Bin Yue, Di Yang, Zhongqiao Lu, Shiyou Zhao, Zhenhong Tang
Abstract
Open AccessBACKGROUND: Patients with liver cirrhosis often suffer from complications such as splenomegaly, thrombocytopenia, and esophagogastric variceal hemorrhage, necessitating effective preventive measures. This study aimed to investigate the outcome of partial splenic embolization (PSE) combined with endoscopic variceal ligation (EVL) in variceal rebleeding prevention among liver cirrhosis patients complicated with hypersplenism, thrombocytopenia, and esophagogastric variceal hemorrhage. METHODS: This prospective observational study enrolled liver cirrhosis patients complicated with hypersplenism, thrombocytopenia, and esophagogastric variceal hemorrhage who received PSE combined with EVL (PSE & EVL) or EVL alone based on informed patient's choice at the Affiliated Wenshan Hospital between November 2019 and October 2021. The primary outcome was the variceal rebleeding rate at postoperative 2 years, secondary outcomes included changes in platelet, white blood cell (WBC) counts and complications.

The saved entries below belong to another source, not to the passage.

(* ===== verification/ProcessorRun.v ===== *)
(** * The worker loop (src/command_processor.cpp, lines 308-477 and 1699-1932)

    Retrying and expiring blocked commands, one iteration of [run], and the
    steps of the whole processor: client threads push tasks, the worker thread
    runs iterations, connection threads take frames and drop their sessions. *)

From stdpp Require Import base option list gmap strings relations.
From Stdlib Require Import ZArith Lia.
From S2P Require Import Prelude CharConv Environment Resp StreamTypes TimeUtils.
From S2P Require Import Database Commands Dispatch Config Sessions Aof StateMonad.
From S2P Require Import Rdb ProcessorState Processor.

Section Run.
Context `{Clock, HashOrder, Kernel, Crypto}.

(** ** Retrying *)

(** One blocked pop: whether it stays blocked. *)
Definition retry_list_pop (pending : PendingListPop) : P bool :=
  result ← on_database (pop_list_element (pending_key pending));
  match result with
  | Expected value =>
      serve_pop (pop_task pending) (pending_key pending) value;; mret false
  | Unexpected WRONG_TYPE => respond (pop_task pending) wrong_type_response;; mret false
  | Unexpected _ => mret true
  end.

Definition retry_pending_list_pops : P unit :=
  pending ← gets _pending_list_pops;
  pending ← keepM retry_list_pop pending;
  modify (set_pending_list_pops pending).

(** A blocked read keeps its requests as [read_streams] resolved them. *)
Definition retry_stream_read (pending : PendingStreamRead) : P (option PendingStreamRead) :=
  '(result, resolved) ← read_in_place (read_requests pending);
  match result with
  | Unexpected e => respond (read_task pending) (read_error e);; mret None
  | Expected [] =>
      mret (Some (mkPendingStreamRead (read_task pending) resolved (read_deadline pending)))
  | Expected results =>
      respond (read_task pending) (make_xread_response results);; mret None
  end.

Fixpoint retry_stream_reads (pending : list PendingStreamRead) : P (list PendingStreamRead) :=
  match pending with
  | [] => mret []
  | p :: rest =>
      kept ← retry_stream_read p;
      rest ← retry_stream_reads rest;
      mret (match kept with Some p => p :: rest | None => rest end)
  end.

Definition retry_pending_stream_reads : P unit :=
  pending ← gets _pending_stream_reads;
  pending ← retry_stream_reads pending;
  modify (set_pending_stream_reads pending).

Definition retry_wait (pending : PendingWait) : P bool :=
  acknowledged ← count_acknowledged_replicas (target_offset pending);
  if acknowledged <? required_replicas pending then mret true else
  respond (wait_task pending) (Integer acknowledged);; mret false.

Definition retry_pending_waits : P unit :=
  pending ← gets _pending_waits;
  pending ← keepM retry_wait pending;
  modify (set_pending_waits pending).

(** ** Expiring *)

Definition still_waiting (now : Z) (deadline : option Z) : bool :=
  match deadline with
  | None => true
  | Some t => now <? t
  end.

Definition expire_pending_list_pops : P unit :=
  now ← on_database steady_now;
  pending ← gets _pending_list_pops;
  pending ← keepM (fun p =>
    if still_waiting now (pop_deadline p) then mret true else
    respond (pop_task p) NullArray;; mret false) pending;
  modify (set_pending_list_pops pending).

Definition expire_pending_stream_reads : P unit :=
  now ← on_database steady_now;
  pending ← gets _pending_stream_reads;
  pending ← keepM (fun p =>
    if still_waiting now (read_deadline p) then mret true else
    respond (read_task p) NullArray;; mret false) pending;
  modify (set_pending_stream_reads pending).

Definition expire_pending_waits : P unit :=
  now ← on_database steady_now;
  pending ← gets _pending_waits;
  pending ← keepM (fun p =>
    if still_waiting now (wait_deadline p) then mret true else
    acknowledged ← count_acknowledged_replicas (target_offset p);
    respond (wait_task p) (Integer acknowledged);; mret false) pending;
  modify (set_pending_waits pending).

Definition earlier (deadline next : option Z) : option Z :=
  match deadline, next with
  | None, _ => next
  | Some t, None => Some t
  | Some t, Some n => if t <? n then Some t else Some n
  end.

Definition next_pending_deadline (s : ProcessorState) : option Z :=
  let next := fold_left (fun n p => earlier (pop_deadline p) n) (_pending_list_pops s) None in
  let next := fold_left (fun n p => earlier (read_deadline p) n) (_pending_stream_reads s) next in
  fold_left (fun n p => earlier (wait_deadline p) n) (_pending_waits s) next.

(** ** The loop *)

Definition process_processor_task (task : ProcessorTask) : P unit :=
  match task with
  | CommandTask t => process_task t
  | RegisterReplicaTask c p => process_replica_registration c p
  | InstallReplicationStateTask i o p => process_replication_state_installation i o p
  | GetReplicationOffsetTask p => process_replication_offset_request p
  | AcknowledgeReplicaTask c o p => process_replica_acknowledgement c o p
  | LoadRdbTask es p => process_rdb_load es p
  | InitializeAofTask f cs p => process_aof_initialization f cs p
  | RegisterClientTask c a p => process_client_registration c a p
  | UnregisterClientTask c p => process_client_unregistration c p
  end.

Definition expire_all : P unit :=
  expire_pending_list_pops;; expire_pending_stream_reads;; expire_pending_waits.

Definition retry_all : P unit :=
  retry_pending_list_pops;; retry_pending_stream_reads;; retry_pending_waits.

(** One iteration of [run] after its wait: with a task at the front of the
    queue, or woken by a deadline. *)
Definition run_iteration : P unit :=
  tasks ← gets _tasks;
  match tasks with
  | [] => expire_all
  | task :: rest =>
      modify (set_tasks rest);;
      process_processor_task task;;
      retry_all;;
      expire_all
  end.

(** What the public functions push: the task with a fresh promise. *)
Inductive Request :=
| Submit (client_id : Z) (command : Command)
| ApplyReplication (command : Command) (bytes_consumed : Z)
| InstallReplicationState (replication_id : string) (offset : Z)
| AskReplicationOffset
| AcknowledgeReplica (client_id offset : Z)
| RegisterReplica (client_id : Z)
| LoadRdbEntries (entries : list StringEntry)
| InitializeAof (file : AppendOnlyFile) (commands : list Command)
| RegisterClient (client_id : Z) (session : nat)
| UnregisterClient (client_id : Z).

Definition task_of_request (r : Request) (promise : nat) : ProcessorTask :=
  match r with
  | Submit c cmd => CommandTask (mkTask c cmd CLIENT 0 promise)
  | ApplyReplication cmd n => CommandTask (mkTask 0 cmd FROM_MASTER n promise)
  | InstallReplicationState i o => InstallReplicationStateTask i o promise
  | AskReplicationOffset => GetReplicationOffsetTask promise
  | AcknowledgeReplica c o => AcknowledgeReplicaTask c o promise
  | RegisterReplica c => RegisterReplicaTask c promise
  | LoadRdbEntries es => LoadRdbTask es promise
  | InitializeAof f cs => InitializeAofTask f cs promise
  | RegisterClient c a => RegisterClientTask c a promise
  | UnregisterClient c => UnregisterClientTask c promise
  end.

Definition enqueue (r : Request) (s : ProcessorState) : ProcessorState :=
  set_promises (S (promises s)) (set_tasks (_tasks s ++ [task_of_request r (promises s)]) s).

(** ** Steps of the processor

    [allowed] restricts the calls the other threads make: a master receives no
    replication stream, client identifiers are handed out by the server. *)

Definition any_request (r : Request) : Prop := True.

Inductive processor_step (allowed : Request -> Prop)
    : ProcessorState -> ProcessorState -> Prop :=
(** A client or server thread calls a public function. *)
| step_enqueue r s : allowed r -> processor_step allowed s (enqueue r s)
(** The worker thread takes a task, or a deadline has passed. *)
| step_run s s' :
    _tasks s <> [] \/
      (exists t, next_pending_deadline s = Some t /\
                 t <= steady_clock_now (clock_reads (_database s))) ->
    run_iteration s = Some (tt, s') -> processor_step allowed s s'
(** A connection thread creates its session, takes frames, or ends. *)
| step_session_create a s :
    pubsub_heap s !! a = None ->
    (forall c cl, _clients s !! c = Some cl -> pubsub_session cl <> a) ->
    processor_step allowed s (set_pubsub_heap (<[a := create_session]> (pubsub_heap s)) s)
| step_session_pop a x frame x' s :
    pubsub_heap s !! a = Some x -> pop_frame x = (Some frame, x') ->
    processor_step allowed s (set_pubsub_heap (<[a := x']> (pubsub_heap s)) s)
| step_session_clear a x r x' calls s :
    pubsub_heap s !! a = Some x ->
    clear_notification x (io_calls s) = Some (r, x', calls) ->
    processor_step allowed s
      (set_io_calls calls (set_pubsub_heap (<[a := x']> (pubsub_heap s)) s))
| step_session_end a s :
    processor_step allowed s (set_pubsub_heap (delete a (pubsub_heap s)) s)
(** The thread of a replica takes a frame, fails, or ends. *)
| step_replica_pop a x frame x' s :
    replica_heap s !! a = Some x -> wait_for_frame false x = Some (Some frame, x') ->
    processor_step allowed s (set_replica_heap (<[a := x']> (replica_heap s)) s)
| step_replica_close a x s :
    replica_heap s !! a = Some x ->
    processor_step allowed s (set_replica_heap (<[a := close_session x]> (replica_heap s)) s)
| step_replica_end a s :
    processor_step allowed s (set_replica_heap (delete a (replica_heap s)) s).

Lemma processor_step_mono (allowed allowed' : Request -> Prop) s s' :
  (forall r, allowed r -> allowed' r) -> processor_step allowed s s' -> processor_step allowed' s s'.
Proof.
  intros Hr. destruct 1; [by apply step_enqueue, Hr|by apply step_run|by apply step_session_create
    |by eapply step_session_pop|by eapply step_session_clear|apply step_session_end
    |by eapply step_replica_pop|by apply step_replica_close|apply step_replica_end].
Qed.

(** ** Scripts, for the examples *)

(** Make each call in turn, and let the worker take the task before the next. *)
Fixpoint run_script (requests : list Request) (s : ProcessorState) : option ProcessorState :=
  match requests with
  | [] => Some s
  | r :: rest => '(_, s) ← run_iteration (enqueue r s); run_script rest s
  end.

Lemma run_script_steps allowed requests s s' :
  Forall allowed requests -> run_script requests s = Some s' ->
  rtc (processor_step allowed) s s'.
Proof.
  intros Hall. revert s. induction Hall as [|r rest Hr _ IH]; intros s; simpl; [by intros [= <-]|].
  intros ([[] s1] & Hrun & Hrest)%bind_Some.
  apply (rtc_l _ _ (enqueue r s)); [by apply step_enqueue|].
  apply (rtc_l _ _ s1); [|by apply IH].
  apply step_run; [|done]. left. simpl. by destruct (_tasks s).
Qed.

(** The state a script leads to. *)
Definition after_script (requests : list Request) (s : ProcessorState) : ProcessorState :=
  default s (run_script requests s).

Lemma after_script_allowed allowed requests s :
  Forall allowed requests -> bool_decide (is_Some (run_script requests s)) = true ->
  rtc (processor_step allowed) s (after_script requests s).
Proof.
  intros Hall [s' Hs]%bool_decide_eq_true. unfold after_script. rewrite Hs.
  by apply (run_script_steps allowed requests).
Qed.

Lemma after_script_steps requests s :
  bool_decide (is_Some (run_script requests s)) = true ->
  rtc (processor_step any_request) s (after_script requests s).
Proof. apply after_script_allowed. by apply Forall_true. Qed.
End Run.

(** A master without a password, and two of its clients. *)
Definition sample_master : ProcessorState :=
  initial_state None default_rdb_config default_aof_config None "0123456789abcdef".
Definition two_clients : list Request := [RegisterClient 1 0; RegisterClient 2 1].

RESULTS: The baseline characteristics between patients who received PSE & EVL (n = 26, aged 54.12 ± 9.39, 21 males) and EVL alone (n = 40, aged 52.08 ± 11.64, 33 males) were comparable (all P > 0.05). Two years after surgery, patients received PSE & EVL were more likely to have lower rate (23.3% vs. 53.5%, P = 0.020) and risk of variceal rebleeding [HR (hazard ratio) = 0.36, 95% confidence interval (CI): 0.17-0.77, P = 0.020] compared to those received EVL alone. The platelet (60.58 ± 13.55 vs. 48.84 ± 11.41, P = 0.007) and WBC (5.12 ± 0.91 vs. 4.18 ± 0.92, P = 0.002) levels in patients received PSE + EVL at postoperative 2 years were significantly higher than those received EVL alone, while the occurrence of postoperative complications, such as abdominal pain, abdominal distension, nausea, vomiting, postoperative fever, and palpitations between patients who received PSE & EVL and EVL alone were similar (all P > 0.05). CONCLUSION: Combining PSE with EVL may reduce variceal rebleeding risk and boosts postoperative platelet and WBC counts without increasing complications. This study highlights the significance of this combined therapy in managing liver cirrhosis complications, offering valuable guidance for clinical practice.